Он продолжал свой рассказ о войне, о том, как его четвертый раз ранило, как освобождал Польшу и брал Берлин, но я все это слушал краем уха. Ветераны не имеют национальности. Они — советский народ. Я бы таких историй наслушался и от узбека, и от грузин, и от молдаван, наверно, и от прибалтов тоже. Не все же они в СС служили… И татары, и якуты, и цыгане, через ту войну прошедшие, — все они, пока дышат, будут ее поминать. Потому что они до сих пор не верят, что смогли выжить там, где целые роты, батальоны и полки гибли за один день до последнего человека. И в то, что они после войны еще полста лет прожили, — тоже с трудом верят.
Их дела уже давние, прошлые и по нынешним временам — начисто переигранные. Дети их — вроде Чудо-юда, и внуки, вроде меня, уже успели своего наворочать — сто лет разбираться придется…

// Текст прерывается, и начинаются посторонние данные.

Lemma addFile_keeps_other_files_witness :
  let fs := new_FakeFileSystemNumberProvider [] in
  let this := state_after (setCurrentPath "/path/to/some/other/file" fs.1 fs.2) in
  let added := addFile "/data/set1.txt" 4%nat this fs.2 in
  let after := readNumbers (state_after added) (heap_after added) in
  exists b, outcome after = Fulfilled b
            /\ deref (heap_after after) b = [1; 2; 3; 4; 5].
Proof.
  intros fs this added after.
  destruct (addFile_keeps_other_files this fs.2 "/data/set1.txt" 4%nat 3%nat)
    as (a & b & _ & B & Eab & Ea).
  - discriminate.
  - reflexivity.
  - simpl. lia.
  - exists b. split; [exact B|exact (eq_trans Eab Ea)].
Defined.

(** X4. [hasFile path] tells whether a fetch would resolve once [path]
    is the current path.  [addFile path] makes it true; no operation of
    the fake file system ever makes it false again: neither another
    [addFile], nor [setCurrentPath], nor [readNumbers]. *)
Theorem hasFile_tells_readable (this : FakeFileSystemNumberProvider)
    (h : heap) (path : string) :
  (hasFile path this = true <->
   exists a, outcome (readNumbers (state_after (setCurrentPath path this h)) h)
             = Fulfilled a)
  /\ (forall numbers,
        hasFile path (state_after (addFile path numbers this h)) = true)
  /\ (forall q numbers, hasFile path this = true ->
        hasFile path (state_after (addFile q numbers this h)) = true)
  /\ (forall q, hasFile path (state_after (setCurrentPath q this h))
                = hasFile path this)
  /\ hasFile path (state_after (readNumbers this h)) = hasFile path this.
Proof.
  split.
  { rewrite hasFile_true.
    set (sel := state_after (setCurrentPath path this h)).
    assert (Hs : fileSystem sel !! currentPath sel = fileSystem this !! path)
      by reflexivity.
    destruct (fileSystem this !! path) as [stored|] eqn:E.
    - rewrite (FakeFileSystem_readNumbers_stored sel h stored Hs). split; eauto.
    - rewrite (FakeFileSystem_readNumbers_missing sel h Hs). split.
      + intros [x Hx]. discriminate.
      + intros [a Ha]. discriminate. }
  split.
  { intros numbers. apply hasFile_true. rewrite addFile_result. cbn.
    rewrite lookup_insert_eq. eauto. }
  split.
  { intros q numbers Hp. apply hasFile_true. apply hasFile_true in Hp.
    rewrite addFile_result. cbn.
    apply lookup_insert_is_Some'. now right. }
  split; [reflexivity|].
  destruct (fileSystem this !! currentPath this) as [stored|] eqn:E.
  - now rewrite (FakeFileSystem_readNumbers_stored this h stored E).
  - now rewrite (FakeFileSystem_readNumbers_missing this h E).
Qed.

(** X5. A fetch from the fake file system returns a new array and leaves
    the source as it was: whatever the caller does to the array it
    received, the next fetch yields the stored numbers again, in yet
    another array. *)
Theorem FakeFileSystem_fetches_are_independent
    (this : FakeFileSystemNumberProvider) (h : heap) (stored : loc)
    (ys : list number) :
  fileSystem this !! currentPath this = Some stored ->
  (stored < length h)%nat ->
  let fetch1 := readNumbers this h in
  exists a, outcome fetch1 = Fulfilled a
    /\ a <> stored
    /\ state_after fetch1 = this
    /\ deref (heap_after fetch1) a = deref h stored
    /\ let fetch2 := readNumbers this (assign a ys (heap_after fetch1)) in
       exists b, outcome fetch2 = Fulfilled b
         /\ b <> a
         /\ deref (heap_after fetch2) b = deref h stored
         /\ deref (heap_after fetch2) a = ys.
Proof.
  intros E Hlt fetch1. subst fetch1.
  rewrite (FakeFileSystem_readNumbers_stored _ _ _ E).
  unfold outcome, state_after, heap_after. cbn [fst snd].
  exists (length h). split; [reflexivity|]. split; [lia|].
  split; [reflexivity|]. split; [apply deref_alloc|].
  set (k := assign (length h) ys (h ++ [deref h stored])).
  assert (Hk : length k = S (length h)).
  { subst k. rewrite length_assign, length_app. simpl. lia. }
  rewrite (FakeFileSystem_readNumbers_stored _ k _ E). cbn [fst snd].
  exists (length k). split; [reflexivity|]. split; [lia|].
  split.
  - rewrite deref_alloc. subst k. rewrite deref_assign_other by lia.
    now apply deref_app_old.
  - rewrite deref_app_old by lia. subst k.
    apply deref_assign_same. rewrite length_app. simpl. lia.
Qed.

Lemma FakeFileSystem_fetches_are_independent_witness :
  let fs := new_FakeFileSystemNumberProvider [] in
  let this := state_after (setCurrentPath "C:\test-data\third-file.txt" fs.1 fs.2) in
  exists a, outcome (readNumbers this fs.2) = Fulfilled a
            /\ a <> 5%nat
            /\ deref (heap_after (readNumbers this fs.2)) a = [7; 34; 2].
Proof.
  intros fs this.
  destruct (FakeFileSystem_fetches_are_independent this fs.2 5%nat [999])
    as (a & A & Ne & _ & D & _).
  - reflexivity.
  - simpl. lia.
  - exists a. split; [exact A|]. split; [exact Ne|exact D].
Defined.

End FakeFileSystemProperties.

Section CopyingSourcesProperties.

(** X6. The simple fake and the mock resolve with a copy of the array
    they hold: whatever the caller does to the array it received, the
    array held is unchanged and the next fetch yields the same numbers
    again, in another new array. *)
Theorem held_array_is_never_handed_out (held : loc) (h : heap)
    (ys : list number) (calls expected : number) :
  (held < length h)%nat ->
  let fake := mkSimpleFake held in
  let mock := mkMock calls expected held in
  let fake1 := readNumbers fake h in
  let mock1 := readNumbers mock h in
  (exists a, outcome fake1 = Fulfilled a /\ a <> held
     /\ deref (heap_after fake1) a = deref h held
     /\ let mutated := assign a ys (heap_after fake1) in
        let fake2 := readNumbers (state_after fake1) mutated in
        deref mutated held = deref h held
        /\ exists b, outcome fake2 = Fulfilled b /\ b <> a
                     /\ deref (heap_after fake2) b = deref h held)
  /\ (exists a, outcome mock1 = Fulfilled a /\ a <> held
        /\ deref (heap_after mock1) a = deref h held
        /\ let mutated := assign a ys (heap_after mock1) in
           let mock2 := readNumbers (state_after mock1) mutated in
           deref mutated held = deref h held
           /\ exists b, outcome mock2 = Fulfilled b /\ b <> a
                        /\ deref (heap_after mock2) b = deref h held).
Proof.
  intros Hlt fake mock fake1 mock1.
  subst fake1 mock1 fake mock.
  rewrite SimpleFake_readNumbers, Mock_readNumbers.
  unfold outcome, state_after, heap_after. cbn [fst snd fake_numbers mock_numbers].
  set (k := assign (length h) ys (h ++ [deref h held])).
  assert (Hk : length k = S (length h)).
  { subst k. rewrite length_assign, length_app. simpl. lia. }
  assert (Hheld : deref k held = deref h held).
  { subst k. rewrite deref_assign_other by lia. now apply deref_app_old. }
  split.
  - exists (length h). split; [reflexivity|]. split; [lia|].
    split; [apply deref_alloc|]. split; [exact Hheld|].
    rewrite SimpleFake_readNumbers. cbn [fst snd fake_numbers].
    exists (length k). split; [reflexivity|]. split; [lia|].
    now rewrite deref_alloc.
  - exists (length h). split; [reflexivity|]. split; [lia|].
    split; [apply deref_alloc|]. split; [exact Hheld|].
    rewrite Mock_readNumbers. cbn [fst snd mock_numbers].
    exists (length k). split; [reflexivity|]. split; [lia|].
    now rewrite deref_alloc.
Qed.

Но нам-то плевать. Мы не знаем, доживем ли до завтра, хотя как будто до бомбежек еще не дошло. Может, и не дойдет вообще, хотя кто мог предположить, что в центре Москвы из танков будут боевыми фигачить? А ведь если получше приглядеться — просто увеличенная разборка была…
Черт с ней, с политикой. Интересно мне стало слушать деда Анатолия только тогда, когда прозвучало в его рассказе знакомое мне немецкое географическое название. Там когда-то доблестно служил товарищ Коротков Николай, и там начались с ним всякие-превсякие казусы.
— Это на горке, что ли? — переспросил я.
— А ты откуда знаешь? — подозрительно спросил Будулай. — Тоже скажешь, «помню»?
— Конечно, скажу. Я там срочную служил.
— Да-а? — удивился старик. — Когда?
— В начале 80-х.
— Понятно… А нас туда на время поставили. Я до сорок восьмого в Германии прослужил, старшиной уже был. В самодеятельности выступал. Песни пел, плясал. Кто-то увидел, написал заметку, ее наверху прочли, приказали откомандировать в Москву, в общем, попал я к Саратовскому в труппу.
— А подземелье при вас было? С железной дорогой?
— Там какой-то завод был, подземный. Пленные строили или зеки. Немецкие, конечно. Наши говорили, будто Гитлер там атомную бомбу хотел делать. Может, врали… Мы там лазали иногда.